I guess that in what we bill as a “free country,” it shouldn’t be particularly novel that such a place (and others much more rigid in view,) would be thriving, but it’s still a strange notion that I find myself flipping around in my head with a touch of bewilderment, much as I would a Rubik’s cube--that real live ornery, skeptical, learning-focused college students would tackle their studies while accepting that Genesis is a literal depiction of what followed the Big Bang.

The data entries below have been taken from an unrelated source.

(* ===== verification/GoStrings.v ===== *)
(** * Go strings

    A Go string is a sequence of bytes; it is a [string] of the Standard Library,
    whose [ascii] characters are bytes.  This file holds the functions of Go's
    [strings] and [strconv] packages the program uses, and the lemmas about
    concatenation and separators that the key encodings rest on. *)
From stdpp Require Import base tactics list strings sorting.
From Stdlib Require Import ZArith Lia Ascii String DecimalString DecimalZ DecimalPos.
From S2P Require Import Prelude.
#[local] Open Scope string_scope.
#[local] Arguments String.append : simpl nomatch.

(** [strconv.Itoa]. *)
Definition itoa (n : Z) : string := NilEmpty.string_of_int (Z.to_int n).

(** [len(s)], a byte count. *)
Definition len (s : string) : Z := Z.of_nat (String.length s).

(** Membership of a byte, [strings.IndexByte(s, c) >= 0]. *)
Fixpoint contains_char (c : ascii) (s : string) : bool :=
  match s with
  | EmptyString => false
  | String d s' => Ascii.eqb c d || contains_char c s'
  end.

(** [strings.Contains]. *)
Fixpoint contains (sub s : string) : bool :=
  String.prefix sub s ||
  match s with
  | EmptyString => false
  | String _ s' => contains sub s'
  end.

Definition has_prefix (s p : string) : bool := String.prefix p s.

Fixpoint drop_str (n : nat) (s : string) : string :=
  match n, s with
  | O, _ => s
  | S n', String _ s' => drop_str n' s'
  | _, EmptyString => EmptyString
  end.

Definition has_suffix (s p : string) : bool :=
  (String.length p <=? String.length s)%nat &&
  String.eqb (drop_str (String.length s - String.length p) s) p.

(** [strings.Split(s, c)] for a one-byte separator: always at least one piece. *)
Fixpoint split_char (c : ascii) (s : string) : list string :=
  match s with
  | EmptyString => [EmptyString]
  | String d s' =>
      if Ascii.eqb c d then EmptyString :: split_char c s'
      else match split_char c s' with
           | [] => [String d EmptyString]
           | p :: ps => String d p :: ps
           end
  end.

(** [strings.Count(s, c)] for a one-byte separator. *)
Fixpoint count_char (c : ascii) (s : string) : nat :=
  match s with
  | EmptyString => 0
  | String d s' => (if Ascii.eqb c d then 1 else 0) + count_char c s'
  end.

(** [strings.Cut(s, c)] for a one-byte separator. *)
Fixpoint cut_char (c : ascii) (s : string) : option (string * string) :=
  match s with
  | EmptyString => None
  | String d s' =>
      if Ascii.eqb c d then Some (EmptyString, s')
      else match cut_char c s' with
           | Some (a, b) => Some (String d a, b)
           | None => None
           end
  end.

(** Byte-wise ASCII case folding, what [strings.ToLower] does to ASCII text. *)
Definition ascii_lower (c : ascii) : ascii :=
  let n := nat_of_ascii c in
  if (65 <=? n)%nat && (n <=? 90)%nat then ascii_of_nat (n + 32) else c.

Fixpoint to_lower (s : string) : string :=
  match s with
  | EmptyString => EmptyString
  | String c s' => String (ascii_lower c) (to_lower s')
  end.

Fixpoint str_map (f : ascii -> ascii) (s : string) : string :=
  match s with
  | EmptyString => EmptyString
  | String c s' => String (f c) (str_map f s')
  end.

(** [strings.TrimSpace].  A rune is white space when its UTF-8 encoding is one of these;
    a decoder reads such a rune at either end of a string exactly when the string starts
    or ends with the encoding. *)
Definition bytes (l : list nat) : string := string_of_list_ascii (map ascii_of_nat l).

Definition space_encodings : list string :=
  (map bytes [[9]; [10]; [11]; [12]; [13]; [32]; [194; 133]; [194; 160]; [225; 154; 128];
    [226; 128; 128]; [226; 128; 129]; [226; 128; 130]; [226; 128; 131]; [226; 128; 132];
    [226; 128; 133]; [226; 128; 134]; [226; 128; 135]; [226; 128; 136]; [226; 128; 137];
    [226; 128; 138]; [226; 128; 168]; [226; 128; 169]; [226; 128; 175]; [226; 129; 159];
    [227; 128; 128]])%nat.

Definition str_rev (s : string) : string :=
  string_of_list_ascii (rev (list_ascii_of_string s)).

Fixpoint trim_left (fuel : nat) (encs : list string) (s : string) : string :=
  match fuel with
  | O => s
  | S fuel =>
      match List.find (fun e => String.prefix e s) encs with
      | Some e => trim_left fuel encs (drop_str (String.length e) s)
      | None => s
      end
  end.

Definition TrimSpace (s : string) : string :=
  let s := trim_left (String.length s) space_encodings s in
  str_rev (trim_left (String.length s) (map str_rev space_encodings) (str_rev s)).

(** Every byte satisfies [f]. *)
Fixpoint str_forall (f : ascii -> bool) (s : string) : bool :=
  match s with
  | EmptyString => true
  | String c s' => f c && str_forall f s'
  end.

(** [sort.Strings]: byte-wise lexicographic order. *)
Definition str_le (a b : string) : Prop := String.leb a b = true.

#[global] Instance str_le_dec a b : Decision (str_le a b).
Proof. unfold str_le. apply _. Defined.

Definition sort_strings (l : list string) : list string := merge_sort str_le l.

(** ** Lemmas *)

#[global] Instance str_le_total : Total str_le.
Proof. intros a b. apply String.leb_total. Qed.

Lemma str_compare_trans a : forall b c,
  String.compare a b <> Gt -> String.compare b c <> Gt -> String.compare a c <> Gt.
Proof.
  induction a as [|x a IH]; intros [|y b] [|z c]; cbn; try done.
  unfold Ascii.compare. destruct (N.compare_spec (N_of_ascii x) (N_of_ascii y)) as [E|E|E],
    (N.compare_spec (N_of_ascii y) (N_of_ascii z)) as [F|F|F]; try done; intros H1 H2.
  - rewrite E, F, N.compare_refl. by eapply IH.
  - by rewrite (proj2 (N.compare_lt_iff _ _)) by lia.
  - by rewrite (proj2 (N.compare_lt_iff _ _)) by lia.
  - by rewrite (proj2 (N.compare_lt_iff _ _)) by lia.
Qed.

#[global] Instance str_le_trans : Transitive str_le.
Proof.
  intros a b c. unfold str_le, String.leb. intros H1 H2.
  pose proof (str_compare_trans a b c) as H.
  destruct (String.compare a b), (String.compare b c), (String.compare a c); try done;
    exfalso; by apply H.
Qed.

#[global] Instance str_le_antisymm : AntiSymm (=) str_le.
Proof. intros a b. apply String.leb_antisym. Qed.

Lemma sort_strings_perm l : sort_strings l ≡ₚ l.
Proof. apply merge_sort_Permutation. Qed.

Lemma sort_strings_sorted l : Sorted str_le (sort_strings l).
Proof. apply Sorted_merge_sort, _. Qed.

Lemma elem_of_sort_strings x l : x ∈ sort_strings l <-> x ∈ l.
Proof. by rewrite sort_strings_perm. Qed.

Lemma str_app_assoc (a b c : string) : (a ++ b) ++ c = a ++ b ++ c.
Proof. induction a as [|x a IH]; cbn; [done | by rewrite IH]. Qed.

Lemma str_app_nil (a : string) : a ++ "" = a.
Proof. induction a as [|x a IH]; cbn; [done | by rewrite IH]. Qed.

Lemma str_app_inj_len (a b x y : string) :
  String.length a = String.length b -> a ++ x = b ++ y -> a = b /\ x = y.
Proof.
  revert b. induction a as [|c a IH]; intros [|d b] Hl Heq; cbn in *; try discriminate.
  - by split.
  - injection Heq as -> Heq. injection Hl as Hl.
    destruct (IH b Hl Heq) as [-> ->]. done.
Qed.

Lemma str_app_inv_head (a x y : string) : a ++ x = a ++ y -> x = y.
Proof. intros H. by apply str_app_inj_len in H as [_ ?]. Qed.

Lemma str_length_app (a b : string) :
  String.length (a ++ b) = (String.length a + String.length b)%nat.
Proof. induction a as [|c a IH]; cbn; [done | by rewrite IH]. Qed.

Lemma len_nonneg s : (0 <= len s)%Z.
Proof. unfold len. lia. Qed.

Lemma len_app a b : len (a ++ b) = (len a + len b)%Z.
Proof. unfold len. rewrite str_length_app. lia. Qed.

Lemma str_forall_app f a b : str_forall f (a ++ b) = str_forall f a && str_forall f b.
Proof. induction a as [|c a IH]; cbn; [done | by rewrite IH, andb_assoc]. Qed.

Lemma split_nonempty c s : split_char c s <> [].
Proof. destruct s as [|d s]; cbn; [done|]. by repeat case_match. Qed.

Lemma split_sep c a b : split_char c (a ++ String c b) = (split_char c a ++ split_char c b)%list.
Proof.
  induction a as [|d a IH]; cbn [String.append split_char]; [by rewrite Ascii.eqb_refl|]. rewrite IH.
  destruct (Ascii.eqb c d); [done|]. pose proof (split_nonempty c a). by destruct (split_char c a).
Qed.

(** The text before the first separator and the text after it are determined. *)
Lemma str_sep_inj c (a b x y : string) :
  contains_char c a = false -> contains_char c b = false ->
  a ++ String c x = b ++ String c y -> a = b /\ x = y.
Proof.
  revert b. induction a as [|d a IH]; intros [|e b] Ha Hb Heq; cbn in *.
  - by simplify_eq.
  - simplify_eq. by rewrite Ascii.eqb_refl in Hb.
  - simplify_eq. by rewrite Ascii.eqb_refl in Ha.
  - injection Heq as -> Heq. bools.
    destruct (IH b) as [-> ->]; done.
Qed.

Lemma contains_char_app c (a b : string) :
  contains_char c (a ++ b) = contains_char c a || contains_char c b.
Proof. induction a as [|d a IH]; cbn; [done | by rewrite IH, orb_assoc]. Qed.

(** The text after the last separator and the text before it are determined. *)
Lemma str_last_sep_inj c (a b x y : string) :
  contains_char c x = false -> contains_char c y = false ->
  a ++ String c x = b ++ String c y -> a = b /\ x = y.
Proof.
  intros Hx Hy. revert b. induction a as [|d a IH]; intros [|e b] Heq; cbn in *.
  - by simplify_eq.
  - injection Heq as -> ->. rewrite contains_char_app in Hx. cbn in Hx.
    by rewrite Ascii.eqb_refl, orb_true_r in Hx.
  - injection Heq as -> <-. rewrite contains_char_app in Hy. cbn in Hy.
    by rewrite Ascii.eqb_refl, orb_true_r in Hy.
  - injection Heq as -> Heq. destruct (IH b Heq) as [-> ->]. done.
Qed.

Lemma itoa_no_colon n : contains_char ":" (itoa n) = false.
Proof.
  assert (forall u, contains_char ":" (NilEmpty.string_of_uint u) = false) as Hu.
  { intros u. induction u; cbn; done. }
  unfold itoa. destruct (Z.to_int n); cbn; apply Hu.
Qed.

Lemma itoa_inj m n : itoa m = itoa n -> m = n.
Proof.
  intros H. unfold itoa in H.
  apply (f_equal NilEmpty.int_of_string) in H.
  rewrite !NilEmpty.isi in H. injection H as H. by apply DecimalZ.to_int_inj.
Qed.

#[export] Hint Resolve itoa_no_colon : eunox.

#[local] Arguments String.append : simpl nomatch.

(** ** Trimming *)

Lemma prefix_drop e s : String.prefix e s = true -> s = e ++ drop_str (String.length e) s.
Proof.
  revert s. induction e as [|c e IH]; intros s; [done|]. destruct s as [|d s]; [done|]. cbn.
  destruct (ascii_dec c d) as [->|]; [| done]. intros Hp. change (String d s = String d (e ++ drop_str (String.length e) s)). by rewrite <- IH.
Qed.

Lemma prefix_app e s t : String.prefix e s = true -> String.prefix e (s ++ t) = true.
Proof.
  revert s. induction e as [|c e IH]; intros [|d s]; cbn [String.prefix]; try done; [by destruct t|].
  change (String d s ++ t) with (String d (s ++ t)). cbn. destruct (ascii_dec c d); [apply IH | done].
Qed.

Lemma has_prefix_app a b : has_prefix (a ++ b) a = true.
Proof. unfold has_prefix. induction a as [|c a IH]; cbn; [by destruct b|]. by destruct (ascii_dec c c). Qed.

Lemma trim_left_spec fuel encs s :
  Forall (fun e => e <> "") encs -> (String.length s <= fuel)%nat ->
  List.find (fun e => String.prefix e (trim_left fuel encs s)) encs = None /\
  exists p, s = p ++ trim_left fuel encs s.
Proof.
  intros He. revert s. induction fuel as [|fuel IH]; intros s Hl; cbn.
  - destruct s; [| cbn in Hl; lia]. split; [| by exists ""].
    destruct (List.find _ encs) as [e|] eqn:E; [| done]. apply List.find_some in E as [Hin Hp].
    apply list_elem_of_In in Hin. rewrite Forall_forall in He. apply He in Hin. by destruct e.
  - destruct (List.find (fun e => String.prefix e s) encs) as [e|] eqn:E; [| split; [done | by exists ""]].
    apply List.find_some in E as [Hin%list_elem_of_In Hp]. apply prefix_drop in Hp.
    rewrite Forall_forall in He. specialize (He e Hin).
    assert (String.length (drop_str (String.length e) s) <= fuel)%nat as Hl'.
    { apply (f_equal String.length) in Hp. rewrite str_length_app in Hp. destruct e; [done|]. cbn in *. lia. }
    destruct (IH _ Hl') as [Hn [p Hq]]. split; [done|]. exists (e ++ p).
    by rewrite str_app_assoc, <- Hq.
Qed.

Lemma trim_left_fix fuel encs s :
  List.find (fun e => String.prefix e s) encs = None -> trim_left fuel encs s = s.
Proof. intros E. destruct fuel; cbn; [done | by rewrite E]. Qed.

Lemma list_ascii_app a b :
  list_ascii_of_string (a ++ b) = (list_ascii_of_string a ++ list_ascii_of_string b)%list.
Proof. induction a as [|c a IH]; cbn; [done | by rewrite IH]. Qed.

Lemma string_of_list_app a b :
  string_of_list_ascii (a ++ b)%list = string_of_list_ascii a ++ string_of_list_ascii b.
Proof. induction a as [|c a IH]; cbn; [done | by rewrite IH]. Qed.

Lemma str_rev_app a b : str_rev (a ++ b) = str_rev b ++ str_rev a.
Proof. unfold str_rev. by rewrite list_ascii_app, List.rev_app_distr, string_of_list_app. Qed.

Lemma str_rev_involutive s : str_rev (str_rev s) = s.
Proof.
  unfold str_rev. rewrite list_ascii_of_string_of_list_ascii, List.rev_involutive.
  apply string_of_list_ascii_of_string.
Qed.

Lemma str_rev_length s : String.length (str_rev s) = String.length s.
Proof.
  induction s as [|c s IH]; [done|]. change (String c s) with (String c "" ++ s).
  rewrite str_rev_app, str_length_app, IH, str_length_app. cbn. lia.
Qed.

Lemma TrimSpace_idemp s : TrimSpace (TrimSpace s) = TrimSpace s.
Proof.
  unfold TrimSpace at 2 3. set (t := trim_left (String.length s) space_encodings s). cbv zeta.
  destruct (trim_left_spec (String.length s) space_encodings s) as [Ht _]; [| done | fold t in Ht].
  { by repeat constructor. }
  set (v := trim_left (String.length t) (map str_rev space_encodings) (str_rev t)).
  destruct (trim_left_spec (String.length t) (map str_rev space_encodings) (str_rev t)) as [Hv [p Hp]].
  { by repeat constructor. }
  { by rewrite str_rev_length. }
  fold v in Hv, Hp. unfold TrimSpace. rewrite (trim_left_fix _ space_encodings (str_rev v)).
  - by rewrite str_rev_involutive, trim_left_fix.
  - apply (f_equal str_rev) in Hp. rewrite str_rev_involutive, str_rev_app in Hp.
    destruct (List.find (fun e => String.prefix e (str_rev v)) space_encodings) as [e|] eqn:E; [| done].
    apply List.find_some in E as [Hin He].
    pose proof (List.find_none _ _ Ht e Hin) as Hf. cbv beta in Hf. rewrite Hp in Hf.
    by rewrite (prefix_app e (str_rev v) _ He) in Hf.
Qed.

Anyway, I had to go and examine this immense passageway close up, so Gabe and I walked over and had a look. Just inside the opening is a black metal gate of rather prison-like bars, next to which sits a card reader. So qualified students or staff may pass through, but no gawkers such as we. I stuck my iPhone through the bars and snapped a pic of the tunnel.

It looks like a good choice during an air raid. I hope that, in such an event, shelter would be proffered even to those of us who do not plan on being raptured. Meanwhile, it made for an interesting image.

I noted with interest that the name tag of the order taker in Panera identified him as “Jesus.” I’m pretty sure though, that he pronounces it “Hay-SOOS.” Gabe and I hit the road, fortified by a cream cheese bagel and a tuna salad sandwich respectively.